FIG 11. Gardens across the globe vary greatly in their structure and in the plants they contain, something that can reflect both cultural differences and local conditions. (Mike Toms)

CONCLUDING REMARKS

Before we leave this chapter and turn to look in more detail at particular aspects of the garden environment, it is worth reminding ourselves that the gardens present here in the UK, and across much of western Europe and North America, are often very different from those in other parts of the world. Thinking about gardens in a more global context forces you to move away from the predominantly recreational basis to gardens located within western Europe and North America. Many home gardens elsewhere are very different and provide families with space to engage in food production for subsistence or small-scale marketing. Such gardens may also play an important social or cultural role, perhaps acting as spaces within which knowledge related to agricultural practices can be shared. The management of these spaces creates structures and microclimates that are typically very different from the surrounding countryside; in this respect they can be considered alongside the more familiar urban and suburban gardens of western Europe, even though they look and act very differently (Guarino & Hoogendijk, 2004). It is known, for example, that ‘home gardens’ support high levels of inter- and intra-specific plant diversity, making them important in a global context, but far less is known about the role that they play for wider biodiversity and, in the context of this book, wild birds (Galluzzi et al., 2010). For the most part, however, we will just consider the gardens of western Europe, North America and Australasia in this book, something that also reflects where the greater amount of research has been carried out. The pattern of research worldwide isn’t just linked to particular geographic areas, since it has also been demonstrated that there is a positive and significant association between the degree of urbanisation of a species and how frequently it has been the subject of scientific study (Ibáñez-Álamo et al., 2017).
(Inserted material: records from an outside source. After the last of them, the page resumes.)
(** ** One session after the other *)

(** Two sessions in a row, of the same menu or of two menus, whose scripts
    each hold a read that ends them: each ends with the result its own
    script gives, each logs the effects of [_init_term] (the raw
    configuration set), then writes and reads only, then the effects of
    [_reset_term] (the snapshot set again), and the configuration of the
    terminal after each is the one before the first. *)
Theorem sessions_compose (P : Platform) (d rev : PyDict.t) (self1 self2 : TerminalMenu)
    (script1 script2 : list ReadEvent) (w : World) :
  ready d rev w ->
  has_codenames d = true ->
  valid_styles self1 = true ->
  valid_styles self2 = true ->
  existsb (ends_session rev) script1 = true ->
  existsb (ends_session rev) script2 = true ->
  exists mid1 mid2 w1 w2,
    show P self1 script1 w = (show_result self1 rev script1, w1)
    /\ show_result self1 rev script1 <> Blocked
    /\ show P self2 script2 w1 = (show_result self2 rev script2, w2)
    /\ show_result self2 rev script2 <> Blocked
    /\ forallb is_io_event mid1 = true
    /\ forallb is_io_event mid2 = true
    /\ trace w1 = trace w ++ enter_events P d (tty_attrs w) ++ mid1
                          ++ exit_events d (tty_attrs w)
    /\ trace w2 = trace w1 ++ enter_events P d (tty_attrs w) ++ mid2
                           ++ exit_events d (tty_attrs w)
    /\ tty_attrs w1 = tty_attrs w
    /\ tty_attrs w2 = tty_attrs w
    /\ ready d rev w2.
Proof.
  intros Hw Hd Hs1 Hs2 He1 He2.
  assert (Hnb : forall self script,
             existsb (ends_session rev) script = true ->
             show_result self rev script <> Blocked).
  { intros self script He. unfold show_result, interrupt_to_none.
    pose proof (loop_outcome_ends rev self script He 0) as Hl.
    destruct (loop_outcome self rev script 0) as [a|e|]; [discriminate| |congruence].
    destruct e; discriminate. }
  destruct (show_spec P d rev self1 Hd Hs1 script1 w Hw) as (mid1 & Hm1 & E1).
  assert (E1' : show P self1 script1 w = (show_result self1 rev script1, exited P d mid1 w)).
  { rewrite E1. pose proof (Hnb self1 script1 He1).
    destruct (show_result self1 rev script1); [reflexivity | reflexivity | congruence]. }
  assert (Hw1 : ready d rev (exited P d mid1 w)) by exact Hw.
  destruct (show_spec P d rev self2 Hd Hs2 script2 _ Hw1) as (mid2 & Hm2 & E2).
  assert (E2' : show P self2 script2 (exited P d mid1 w)
                = (show_result self2 rev script2, exited P d mid2 (exited P d mid1 w))).
  { rewrite E2. pose proof (Hnb self2 script2 He2).
    destruct (show_result self2 rev script2); [reflexivity | reflexivity | congruence]. }
  exists mid1, mid2, (exited P d mid1 w), (exited P d mid2 (exited P d mid1 w)).
  repeat split; auto; apply Hw.
Qed.

Lemma sessions_compose_witness :
  exists mid1 mid2 w1 w2,
    show linux_xterm (abc_menu true) [DOWN_KEY; ENTER_KEY] xterm_world
    = (show_result (abc_menu true) xterm_rev [DOWN_KEY; ENTER_KEY], w1)
    /\ show_result (abc_menu true) xterm_rev [DOWN_KEY; ENTER_KEY] <> Blocked
    /\ show linux_xterm (abc_menu false) [ESCAPE_KEY] w1
       = (show_result (abc_menu false) xterm_rev [ESCAPE_KEY], w2)
    /\ show_result (abc_menu false) xterm_rev [ESCAPE_KEY] <> Blocked
    /\ forallb is_io_event mid1 = true
    /\ forallb is_io_event mid2 = true
    /\ trace w1 = trace xterm_world ++ enter_events linux_xterm xterm_codes
                                      (tty_attrs xterm_world) ++ mid1
                 ++ exit_events xterm_codes (tty_attrs xterm_world)
    /\ trace w2 = trace w1 ++ enter_events linux_xterm xterm_codes
                              (tty_attrs xterm_world) ++ mid2
                 ++ exit_events xterm_codes (tty_attrs xterm_world)
    /\ tty_attrs w1 = tty_attrs xterm_world
    /\ tty_attrs w2 = tty_attrs xterm_world
    /\ ready xterm_codes xterm_rev w2.
Proof.
  apply (sessions_compose linux_xterm xterm_codes xterm_rev (abc_menu true) (abc_menu false)
           [DOWN_KEY; ENTER_KEY] [ESCAPE_KEY] xterm_world).
  - repeat split.
  - reflexivity.
  - reflexivity.
  - reflexivity.
  - reflexivity.
  - reflexivity.
Defined.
This chapter has highlighted the fact that gardens come in many different forms and that this has consequences for the communities of birds associated with them. The birds present in our gardens are the species that have, for the most part, adapted to the process of urbanisation to take advantage of the resources and other opportunities that gardens and the wider built environment provide. While some of these species populations are resident within the built environment, others make use of our gardens on a seasonal basis. Most UK gardens are located within highly urbanised landscapes; with urban land cover globally predicted to triple between 2000 and 2030 (United Nations, 2014), we can expect to see future changes in our garden bird communities. Such changes are part of an ongoing process that has altered the distribution of bird species, changed the composition of avian communities, brought about local extinctions and altered behaviour. It is these features and processes that we will examine of the following chapters, starting with feeding opportunities (Chapter 2), then moving on to an examination of breeding behaviour (Chapter 3), disease risk (Chapter 4) and behaviour (Chapter 5).